Within the entries below, find each line containing the word "answered" and copy it.

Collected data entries
|---|

(* ===== verification/ProxyJob.v ===== *)
(** * One claimed job ([worker/job.rs], [worker/install.rs], [server/submit.rs])

    Install the build the job needs, run it under a lease, classify what happened, and
    submit what the run left on the phone. This is the proxy's pool mode, and what version
    mode ([ProxyVersion]) shares with it. *)

From Stdlib Require Import ZArith Lia String.
From stdpp Require Import prelude list.
From S2P Require Import Prelude Str Timing Json Errors Protocol ProxyBase ProxyServer ProxyApp ProxyLaunch.

Local Open Scope Z_scope.
Local Open Scope proxy_scope.

(** ** Data *)

(** The entry and the settings of one phone. *)
Record PhoneConfig := {
  bundle_id : str;
  client_id : str;
  udid : str;
  hardware_udid : option str;
  run_timeout : Z;
  call_timeout : Z;
  first_line_timeout : Z;
  heartbeat_secs : Z;
  pymobiledevice3 : option str;
}.

(** What a phone's process remembers of it. *)
Record Phone := {
  installed : option str;
  facts : option DeviceFacts;
  os_version : option str;
}.

Inductive Unreported := UnreportedLeaseLost | UnreportedStopped.

Inductive Outcome :=
| OutAccepted
| OutNotAccepted
| OutFailed (cause : FailureCause)
| OutLeaseLost
| OutStopped.

Definition outcome_of (u : Unreported) : Outcome :=
  match u with
  | UnreportedLeaseLost => OutLeaseLost
  | UnreportedStopped => OutStopped
  end.

Record JobEnd := { report : result JobFailure Unreported; halt : option Error }.

(** [JobEnd::from]. *)
Definition ends (f : JobFailure) : JobEnd := {| report := Ok f; halt := None |}.

Record Collected := { collected_ref : ResultRef; collected_submitted : bool; collected_payload : Value }.

Definition FAILURE_DETAIL_LINES : nat := 3.
Definition FAILURE_DETAIL_CHARS : nat := 400.
Definition DEVICE_NOT_FOUND_CODE : Z := 1011.
(** The build was checked and installed, the record said nothing meanwhile, and the phone
    then answered with the identity it was configured with. *)
Definition installed_and_checked (build : str) (tr : list Event) : Prop :=
  exists pre asks, tr = pre ++ [EStoreInstalled unknown_build (Ok tt); EVerify build (Ok tt);
      EInstall build (Ok tt)] ++ asks /\
    Forall (launches identity_args) asks /\ answered identity_args read_identity (client_id cfg) asks.

Definition vouched (tr : list Event) : Prop :=
  forall tr1 record r tr2 build, tr = tr1 ++ EStoreInstalled record r :: tr2 ->
    build_path record = Some build -> installed_and_checked build tr1.

Definition recording {T} (m : prog Phone TW T) : Prop :=
  forall s, emits s m (fun _ s' tr => installed s' = recorded (installed s) tr /\ vouched tr).

Lemma installed_and_checked_app build tr tr' :
  installed_and_checked build tr' -> installed_and_checked build (tr ++ tr').
Proof. intros (pre & asks & -> & Ha). exists (tr ++ pre), asks. by rewrite <- app_assoc. Qed.

Lemma vouched_app tr tr' : vouched tr -> vouched tr' -> vouched (tr ++ tr').
Proof.
  intros H1 H2 tr1 record r tr2 build E Hb. apply app_eq_inv in E as [(k & -> & E)|(k & -> & E)].
  - destruct k as [|e' k]; cbn in E.
    + rewrite <- (app_nil_r tr1). apply installed_and_checked_app. by eapply (H2 []).
    + injection E as <- ->. by eapply H1.
  - apply installed_and_checked_app. by eapply H2.
Qed.

Definition stores (e : Event) : bool := match e with EStoreInstalled _ _ => true | _ => false end.

Lemma vouched_none tr : forallb (fun e => negb (stores e)) tr = true -> vouched tr.
Proof.
  intros Hn tr1 record r tr2 build -> _. rewrite forallb_app in Hn. apply andb_true_iff in Hn as [_ Hn].
  done.
Qed.

Lemma recorded_none o tr : forallb (fun e => negb (stores e)) tr = true -> recorded o tr = o.
Proof.
  induction tr as [|e tr IH]; [done|]. cbn. intros [He Htr]%andb_true_iff. by destruct e; auto.
Qed.

Lemma recording_ret {T} (t : T) : recording (ret t).
Proof. intros s. apply emits_ret. split; [done|]. by apply vouched_none. Qed.

Lemma recording_bind {T U} (m : prog Phone TW T) (k : T -> prog Phone TW U) :
  recording m -> (forall t, recording (k t)) -> recording (bind m k).
Proof.
  intros Hm Hk s. eapply emits_bind; [apply Hm|]. cbv beta. intros t s' tr [Hr Hv].
  eapply emits_weaken; [apply Hk|]. cbv beta. intros u s'' tr' [Hr' Hv'].
  split; [by rewrite recorded_app, <- Hr|by apply vouched_app].
Qed.

Lemma recording_try {T U E} (m : prog Phone TW (result T E)) (k : T -> prog Phone TW (result U E)) :
  recording m -> (forall t, recording (k t)) -> recording (try_bind m k).
Proof. intros Hm Hk. apply recording_bind; [done|]. intros [t|e]; [apply Hk|apply recording_ret]. Qed.

Lemma recording_io {T} (event : T -> list Event) (op : W -> T * W) :
  (forall t, forallb (fun e => negb (stores e)) (event t) = true) -> recording (io (logged event op)).
Proof.
  intros He s. apply emits_io. intros t. split; [by rewrite recorded_none|by apply vouched_none].
Qed.

Lemma recording_io_ (event : list Event) (op : W -> W) :
  forallb (fun e => negb (stores e)) event = true -> recording (io_ (logged_ event op)).
Proof. intros He s. apply emits_io_. split; [by rewrite recorded_none|by apply vouched_none]. Qed.

Lemma recording_each {A T} (f : A -> prog Phone TW T) l : (forall a, recording (f a)) -> recording (each f l).
Proof.
  intros Hf. induction l as [|a l IH]; cbn [each]; [apply recording_ret|].
  apply recording_bind; [done|]. intros t. apply recording_bind; [done|]. intros ts. apply recording_ret.
Qed.

Lemma recording_try_each {A T E} (f : A -> prog Phone TW (result T E)) l :
  (forall a, recording (f a)) -> recording (try_each f l).
Proof.
  intros Hf. induction l as [|a l IH]; cbn [try_each]; [apply recording_ret|].
  apply recording_try; [done|]. intros t. apply recording_try; [done|]. intros ts. apply recording_ret.
Qed.
End Record.

Create HintDb recording.

Ltac recording_step :=
  cbv zeta;
  lazymatch goal with
  | |- recording _ (ret _) => apply recording_ret
  | |- recording _ (try_bind _ _) => apply recording_try; [|intros ?]
  | |- recording _ (bind _ _) => apply recording_bind; [|intros ?]
  | |- recording _ (each _ _) => apply recording_each; intros ?
  | |- recording _ (try_each _ _) => apply recording_try_each; intros ?
  | |- recording _ (io _) => apply recording_io; intros ?; reflexivity
  | |- recording _ (io_ _) => apply recording_io_; reflexivity
  | |- recording _ (match _ with _ => _ end) => case_match
  | |- recording _ _ => solve [eauto with recording]
  end.

Ltac recording := repeat recording_step.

|---|

Problem solution –
    then answered with the identity it was configured with. *)
    Forall (launches identity_args) asks /\ answered identity_args read_identity (client_id cfg) asks.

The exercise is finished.